▶ **RECORDED DATA**:
--- --- ---
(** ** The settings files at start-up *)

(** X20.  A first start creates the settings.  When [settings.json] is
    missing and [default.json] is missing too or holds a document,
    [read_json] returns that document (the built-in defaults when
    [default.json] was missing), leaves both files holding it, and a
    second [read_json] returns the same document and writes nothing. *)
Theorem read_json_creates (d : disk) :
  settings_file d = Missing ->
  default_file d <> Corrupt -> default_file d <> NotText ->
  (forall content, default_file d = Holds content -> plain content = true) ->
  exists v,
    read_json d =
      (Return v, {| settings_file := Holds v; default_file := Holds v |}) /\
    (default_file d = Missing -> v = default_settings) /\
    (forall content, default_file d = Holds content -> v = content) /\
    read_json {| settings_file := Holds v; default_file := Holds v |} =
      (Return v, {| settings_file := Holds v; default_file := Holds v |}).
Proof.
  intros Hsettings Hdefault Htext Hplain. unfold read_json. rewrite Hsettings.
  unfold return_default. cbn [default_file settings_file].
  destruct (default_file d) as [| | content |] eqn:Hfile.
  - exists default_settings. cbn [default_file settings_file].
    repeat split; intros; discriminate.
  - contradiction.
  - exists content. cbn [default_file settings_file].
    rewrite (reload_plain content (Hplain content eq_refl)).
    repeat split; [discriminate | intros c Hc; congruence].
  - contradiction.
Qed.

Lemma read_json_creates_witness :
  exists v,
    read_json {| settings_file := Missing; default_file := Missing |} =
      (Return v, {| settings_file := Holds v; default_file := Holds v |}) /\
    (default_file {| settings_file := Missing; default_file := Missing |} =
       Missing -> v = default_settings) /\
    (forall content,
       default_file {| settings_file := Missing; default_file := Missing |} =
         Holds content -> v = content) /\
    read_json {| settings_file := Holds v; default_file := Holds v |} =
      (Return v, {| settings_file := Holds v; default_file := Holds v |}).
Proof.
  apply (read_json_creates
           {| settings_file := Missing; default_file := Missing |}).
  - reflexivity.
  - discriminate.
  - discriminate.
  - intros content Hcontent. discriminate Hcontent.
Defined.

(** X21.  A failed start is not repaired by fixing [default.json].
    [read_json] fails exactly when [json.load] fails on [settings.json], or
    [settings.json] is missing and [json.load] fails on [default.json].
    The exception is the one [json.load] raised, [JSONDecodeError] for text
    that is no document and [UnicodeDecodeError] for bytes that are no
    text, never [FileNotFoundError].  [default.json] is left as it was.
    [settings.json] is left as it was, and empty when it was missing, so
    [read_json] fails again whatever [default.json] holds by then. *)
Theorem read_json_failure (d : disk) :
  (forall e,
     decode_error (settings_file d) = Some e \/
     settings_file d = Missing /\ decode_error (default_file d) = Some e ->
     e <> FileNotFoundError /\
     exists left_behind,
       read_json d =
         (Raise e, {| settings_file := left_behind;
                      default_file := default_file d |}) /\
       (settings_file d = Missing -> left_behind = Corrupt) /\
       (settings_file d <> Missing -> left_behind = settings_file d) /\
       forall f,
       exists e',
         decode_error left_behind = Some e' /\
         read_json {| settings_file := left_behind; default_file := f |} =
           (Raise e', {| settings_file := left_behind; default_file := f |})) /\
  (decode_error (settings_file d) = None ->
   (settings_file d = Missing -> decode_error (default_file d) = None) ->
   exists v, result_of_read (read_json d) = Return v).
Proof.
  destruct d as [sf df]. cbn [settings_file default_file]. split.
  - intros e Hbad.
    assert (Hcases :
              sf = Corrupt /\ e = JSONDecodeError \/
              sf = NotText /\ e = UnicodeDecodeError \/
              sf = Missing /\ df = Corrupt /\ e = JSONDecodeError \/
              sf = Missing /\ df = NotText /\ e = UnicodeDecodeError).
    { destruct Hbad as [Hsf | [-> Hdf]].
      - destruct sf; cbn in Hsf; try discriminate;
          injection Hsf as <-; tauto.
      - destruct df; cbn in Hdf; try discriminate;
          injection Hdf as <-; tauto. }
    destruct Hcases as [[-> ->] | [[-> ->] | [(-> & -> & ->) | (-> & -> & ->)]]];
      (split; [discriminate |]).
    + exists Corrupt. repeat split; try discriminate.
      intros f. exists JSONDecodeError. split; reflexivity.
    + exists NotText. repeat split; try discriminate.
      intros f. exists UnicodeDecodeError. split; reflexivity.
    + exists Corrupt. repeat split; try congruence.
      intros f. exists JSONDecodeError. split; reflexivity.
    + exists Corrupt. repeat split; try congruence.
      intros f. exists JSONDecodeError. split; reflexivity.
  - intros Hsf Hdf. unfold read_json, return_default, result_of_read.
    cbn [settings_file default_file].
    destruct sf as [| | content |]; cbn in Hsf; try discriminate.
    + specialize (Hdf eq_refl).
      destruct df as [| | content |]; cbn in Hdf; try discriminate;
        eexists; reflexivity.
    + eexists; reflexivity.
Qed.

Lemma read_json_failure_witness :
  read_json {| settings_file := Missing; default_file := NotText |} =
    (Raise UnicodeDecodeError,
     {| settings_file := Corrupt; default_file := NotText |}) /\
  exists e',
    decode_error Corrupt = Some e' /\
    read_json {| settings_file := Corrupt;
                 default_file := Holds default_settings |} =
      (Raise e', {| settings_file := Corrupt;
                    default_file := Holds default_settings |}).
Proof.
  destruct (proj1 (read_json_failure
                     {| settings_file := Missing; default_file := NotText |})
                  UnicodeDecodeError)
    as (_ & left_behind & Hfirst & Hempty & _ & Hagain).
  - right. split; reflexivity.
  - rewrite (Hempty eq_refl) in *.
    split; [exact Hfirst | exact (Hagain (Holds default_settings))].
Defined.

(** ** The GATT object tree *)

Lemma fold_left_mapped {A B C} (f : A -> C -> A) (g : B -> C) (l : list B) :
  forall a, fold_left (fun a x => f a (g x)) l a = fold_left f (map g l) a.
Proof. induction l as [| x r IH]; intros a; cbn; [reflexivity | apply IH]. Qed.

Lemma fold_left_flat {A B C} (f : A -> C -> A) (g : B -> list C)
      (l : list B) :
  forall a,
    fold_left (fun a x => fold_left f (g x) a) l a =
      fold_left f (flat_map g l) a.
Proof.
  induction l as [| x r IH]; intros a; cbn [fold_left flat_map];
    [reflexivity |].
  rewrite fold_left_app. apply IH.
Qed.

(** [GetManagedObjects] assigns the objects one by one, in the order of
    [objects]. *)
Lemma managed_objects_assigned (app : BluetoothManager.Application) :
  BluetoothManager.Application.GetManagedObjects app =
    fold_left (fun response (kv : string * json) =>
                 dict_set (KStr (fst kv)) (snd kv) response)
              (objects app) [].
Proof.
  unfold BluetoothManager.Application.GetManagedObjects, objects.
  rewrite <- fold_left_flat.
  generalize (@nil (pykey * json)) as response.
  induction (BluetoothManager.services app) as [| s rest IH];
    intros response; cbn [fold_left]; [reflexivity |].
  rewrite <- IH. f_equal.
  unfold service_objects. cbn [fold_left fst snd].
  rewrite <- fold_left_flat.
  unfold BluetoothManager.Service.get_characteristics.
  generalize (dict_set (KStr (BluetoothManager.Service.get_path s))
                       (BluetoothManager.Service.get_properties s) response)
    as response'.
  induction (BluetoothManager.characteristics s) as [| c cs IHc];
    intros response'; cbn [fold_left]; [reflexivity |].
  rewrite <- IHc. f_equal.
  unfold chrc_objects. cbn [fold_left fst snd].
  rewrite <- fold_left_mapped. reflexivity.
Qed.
--- --- ---
Your answer should consist of copies of the lines above that include the string "response".

    fold_left (fun response (kv : string * json) =>
                 dict_set (KStr (fst kv)) (snd kv) response)
  generalize (@nil (pykey * json)) as response.
    intros response; cbn [fold_left]; [reflexivity |].
                       (BluetoothManager.Service.get_properties s) response)
    as response'.
    intros response'; cbn [fold_left]; [reflexivity |].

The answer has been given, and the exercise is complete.